His best shot at a kind of warped redemption comes when he goes on a mission to find the suspects who brutally assaulted a nun. It’s the kind of over-the-top grimy, vintage New York story that gets under your skin in the worst way. But it’s most certainly memorable.
Killer Joe (2011)
French NC-17 films are full of sex, but in the States, it’s the violence that must go further to earn the infamous ratings. Matthew McConaughey stars as the titular hitman in this blackest of black Southern Gothic thrillers from The Exorcist director William Friedkin. The dark humor can’t lighten the tone when Joe goes on his hired killing spree, with an insurance payout and multiple double-crosses on the line. But we bet it’s Gina Gershon’s distressing assault involving a chicken drumstick that most likely put Killer Joe over the top for the ratings board.
Still, this film ushered in a new era of the McConaughaissance and paved the way for the Texan golden boy to move from rom-coms into prestige dramas like HBO’s True Detective.

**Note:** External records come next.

Lemma solo_transmit tid packets sh :
  Forall (fun p => length p = MAX_PACKET_SIZE) packets ->
  solo_steps tid (length packets + 5) (InUser (transmit packets)) sh =
  (InUser (Ret true), mkShared (sh_flags sh) (wire sh ++ tagged tid packets)).
Proof.
  intros Hsize.
  replace (length packets + 5)%nat with (3 + (S (length packets) + 1))%nat by lia.
  unfold transmit. rewrite (solo_steps_add tid 3).
  cbn [solo_steps thread_step fst snd].
  rewrite solo_steps_add, solo_steps_in_writev. cbn [fst snd sh_flags wire].
  rewrite (length_concat_uniform MAX_PACKET_SIZE) by exact Hsize.
  rewrite (bool_decide_eq_false_2 (_ < 0)) by lia.
  cbn [solo_steps thread_step]. do 3 f_equal.
  apply bool_decide_eq_true_2. lia.
Qed.

Lemma tagged_writers tid packets :
  ((tagged tid packets).*1) = replicate (length packets) tid.
Proof. induction packets as [|p l IH]; [done |]. cbn. by rewrite <- IH. Qed.

Lemma tagged_other tid tid' packets :
  tid <> tid' -> Forall (fun p : nat * list Z => p.1 <> tid') (tagged tid packets).
Proof.
  intros Hne. apply Forall_forall. intros p Hp.
  apply list_elem_of_fmap in Hp. destruct Hp as (pkt & -> & _). exact Hne.
Qed.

One might think a movie where Michael Fassbender plays a sex addict might be erotic. Think again. The feel-bad movie of its decade, Shame, from director Steve McQueen (12 Years a Slave, Widows), really earns its title as Fassbender’s ad exec has one empty, compulsive encounter after another. Women are seldom lauded as brave for getting their clothes off on camera, but Fassbender really plumbs some depths in this nuanced performance of humiliation, sexual trauma survival, and family dynamics. It’s one of the more beautiful films on this list that viewers will only stomach watching once.
Danish director Lars von Trier is well acquainted with the NC-17 rating; he directed Nymphomaniac, after all. But while that very long, very explicit film was, in its warped way, a manifesto on love, Antichrist was its dark mirror. Willem Dafoe, no stranger to baring it all onscreen, and Nymphomaniac star Charlotte Gainsbourg portray a couple going through some serious marital woes after the tragic and accidental death of their child, culminating in an act of self-mutilation so horrid and graphic, four theatergoers reportedly fainted during an early screening at Cannes.
In fact, the horror film was so violent and sexually explicit, von Trier didn’t even bother submitting it to the Motion Picture Association for its obvious NC-17 content, and the film was released without a rating at all and made it to home video with two versions, a heavily edited “Catholic” cut and an unabridged “Protestant” version.
A Serbian Film (2010)
This is indeed a Serbian film about a past-his-prime porn star who accepts the lead role in an “art school movie,” only to realize he is being forced to participate in a snuff film. There is about all of the -philias and -isms once can imagine up to and including incest, necrophilia, and pedophilia.
Banned in Malaysia, the Philippines, Spain, Australia, New Zealand, and Norway, director Srđan Spasojević defends the film as a parable, “a diary of our own molestation by the Serbian government… It’s about the monolithic power of leaders who hypnotize you to do things you don’t want to do. You have to feel the violence to know what it’s about.” Be that as it may, this is one movie guaranteed to make even the most hardened gore hound avert their eyes.